The records below need to be printed in full. Keep each one exact.

────

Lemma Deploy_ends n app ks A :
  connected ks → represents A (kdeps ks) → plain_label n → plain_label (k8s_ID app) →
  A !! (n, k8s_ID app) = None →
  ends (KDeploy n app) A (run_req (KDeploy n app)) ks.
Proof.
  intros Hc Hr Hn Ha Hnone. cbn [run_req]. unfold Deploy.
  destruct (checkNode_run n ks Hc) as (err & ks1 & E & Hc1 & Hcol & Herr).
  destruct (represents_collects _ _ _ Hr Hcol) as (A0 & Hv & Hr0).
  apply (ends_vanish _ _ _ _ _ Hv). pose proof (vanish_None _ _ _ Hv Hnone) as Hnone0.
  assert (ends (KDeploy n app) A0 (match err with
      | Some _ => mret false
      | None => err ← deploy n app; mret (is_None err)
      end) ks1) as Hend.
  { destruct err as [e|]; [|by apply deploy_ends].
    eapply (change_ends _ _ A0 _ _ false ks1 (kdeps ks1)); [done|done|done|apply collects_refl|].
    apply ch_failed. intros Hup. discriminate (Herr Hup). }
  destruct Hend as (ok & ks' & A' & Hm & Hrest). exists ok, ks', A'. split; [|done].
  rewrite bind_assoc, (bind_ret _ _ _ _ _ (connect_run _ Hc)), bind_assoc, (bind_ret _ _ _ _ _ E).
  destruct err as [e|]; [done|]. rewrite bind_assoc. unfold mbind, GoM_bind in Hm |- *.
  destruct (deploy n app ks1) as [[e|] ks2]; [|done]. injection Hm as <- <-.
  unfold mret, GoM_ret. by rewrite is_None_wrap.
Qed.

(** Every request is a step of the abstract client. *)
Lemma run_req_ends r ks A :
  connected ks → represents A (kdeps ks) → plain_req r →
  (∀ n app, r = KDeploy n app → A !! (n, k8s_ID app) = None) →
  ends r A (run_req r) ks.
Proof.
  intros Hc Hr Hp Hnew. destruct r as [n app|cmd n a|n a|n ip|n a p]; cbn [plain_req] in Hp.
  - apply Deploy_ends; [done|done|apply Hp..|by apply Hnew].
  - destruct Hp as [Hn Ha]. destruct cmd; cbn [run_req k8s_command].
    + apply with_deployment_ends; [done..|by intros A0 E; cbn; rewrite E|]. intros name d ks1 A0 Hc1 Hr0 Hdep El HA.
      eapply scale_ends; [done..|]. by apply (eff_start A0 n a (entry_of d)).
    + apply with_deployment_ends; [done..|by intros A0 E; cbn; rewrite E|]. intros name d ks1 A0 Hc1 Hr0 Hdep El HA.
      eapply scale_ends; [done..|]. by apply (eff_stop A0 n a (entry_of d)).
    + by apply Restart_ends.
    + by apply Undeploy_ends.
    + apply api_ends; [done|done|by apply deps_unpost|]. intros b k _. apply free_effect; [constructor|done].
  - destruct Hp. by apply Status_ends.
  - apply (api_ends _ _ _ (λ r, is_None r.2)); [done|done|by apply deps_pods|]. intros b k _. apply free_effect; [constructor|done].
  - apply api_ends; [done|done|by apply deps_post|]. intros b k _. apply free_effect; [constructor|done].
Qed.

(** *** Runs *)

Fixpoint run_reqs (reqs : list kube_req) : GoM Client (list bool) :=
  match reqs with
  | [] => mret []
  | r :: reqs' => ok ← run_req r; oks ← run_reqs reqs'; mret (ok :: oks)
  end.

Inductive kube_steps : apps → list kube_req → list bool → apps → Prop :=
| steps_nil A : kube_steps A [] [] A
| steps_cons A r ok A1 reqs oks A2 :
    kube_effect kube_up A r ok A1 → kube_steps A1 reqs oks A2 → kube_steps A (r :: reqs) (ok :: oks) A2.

────

◆ Written reply:
Lemma Deploy_ends n app ks A :
  connected ks → represents A (kdeps ks) → plain_label n → plain_label (k8s_ID app) →
  A !! (n, k8s_ID app) = None →
  ends (KDeploy n app) A (run_req (KDeploy n app)) ks.
Proof.
  intros Hc Hr Hn Ha Hnone. cbn [run_req]. unfold Deploy.
  destruct (checkNode_run n ks Hc) as (err & ks1 & E & Hc1 & Hcol & Herr).
  destruct (represents_collects _ _ _ Hr Hcol) as (A0 & Hv & Hr0).
  apply (ends_vanish _ _ _ _ _ Hv). pose proof (vanish_None _ _ _ Hv Hnone) as Hnone0.
  assert (ends (KDeploy n app) A0 (match err with
      | Some _ => mret false
      | None => err ← deploy n app; mret (is_None err)
      end) ks1) as Hend.
  { destruct err as [e|]; [|by apply deploy_ends].
    eapply (change_ends _ _ A0 _ _ false ks1 (kdeps ks1)); [done|done|done|apply collects_refl|].
    apply ch_failed. intros Hup. discriminate (Herr Hup). }
  destruct Hend as (ok & ks' & A' & Hm & Hrest). exists ok, ks', A'. split; [|done].
  rewrite bind_assoc, (bind_ret _ _ _ _ _ (connect_run _ Hc)), bind_assoc, (bind_ret _ _ _ _ _ E).
  destruct err as [e|]; [done|]. rewrite bind_assoc. unfold mbind, GoM_bind in Hm |- *.
  destruct (deploy n app ks1) as [[e|] ks2]; [|done]. injection Hm as <- <-.
  unfold mret, GoM_ret. by rewrite is_None_wrap.
Qed.

(** Every request is a step of the abstract client. *)
Lemma run_req_ends r ks A :
  connected ks → represents A (kdeps ks) → plain_req r →
  (∀ n app, r = KDeploy n app → A !! (n, k8s_ID app) = None) →
  ends r A (run_req r) ks.
Proof.
  intros Hc Hr Hp Hnew. destruct r as [n app|cmd n a|n a|n ip|n a p]; cbn [plain_req] in Hp.
  - apply Deploy_ends; [done|done|apply Hp..|by apply Hnew].
  - destruct Hp as [Hn Ha]. destruct cmd; cbn [run_req k8s_command].
    + apply with_deployment_ends; [done..|by intros A0 E; cbn; rewrite E|]. intros name d ks1 A0 Hc1 Hr0 Hdep El HA.
      eapply scale_ends; [done..|]. by apply (eff_start A0 n a (entry_of d)).
    + apply with_deployment_ends; [done..|by intros A0 E; cbn; rewrite E|]. intros name d ks1 A0 Hc1 Hr0 Hdep El HA.
      eapply scale_ends; [done..|]. by apply (eff_stop A0 n a (entry_of d)).
    + by apply Restart_ends.
    + by apply Undeploy_ends.
    + apply api_ends; [done|done|by apply deps_unpost|]. intros b k _. apply free_effect; [constructor|done].
  - destruct Hp. by apply Status_ends.
  - apply (api_ends _ _ _ (λ r, is_None r.2)); [done|done|by apply deps_pods|]. intros b k _. apply free_effect; [constructor|done].
  - apply api_ends; [done|done|by apply deps_post|]. intros b k _. apply free_effect; [constructor|done].
Qed.

(** *** Runs *)

Fixpoint run_reqs (reqs : list kube_req) : GoM Client (list bool) :=
  match reqs with
  | [] => mret []
  | r :: reqs' => ok ← run_req r; oks ← run_reqs reqs'; mret (ok :: oks)
  end.

Inductive kube_steps : apps → list kube_req → list bool → apps → Prop :=
| steps_nil A : kube_steps A [] [] A
| steps_cons A r ok A1 reqs oks A2 :
    kube_effect kube_up A r ok A1 → kube_steps A1 reqs oks A2 → kube_steps A (r :: reqs) (ok :: oks) A2.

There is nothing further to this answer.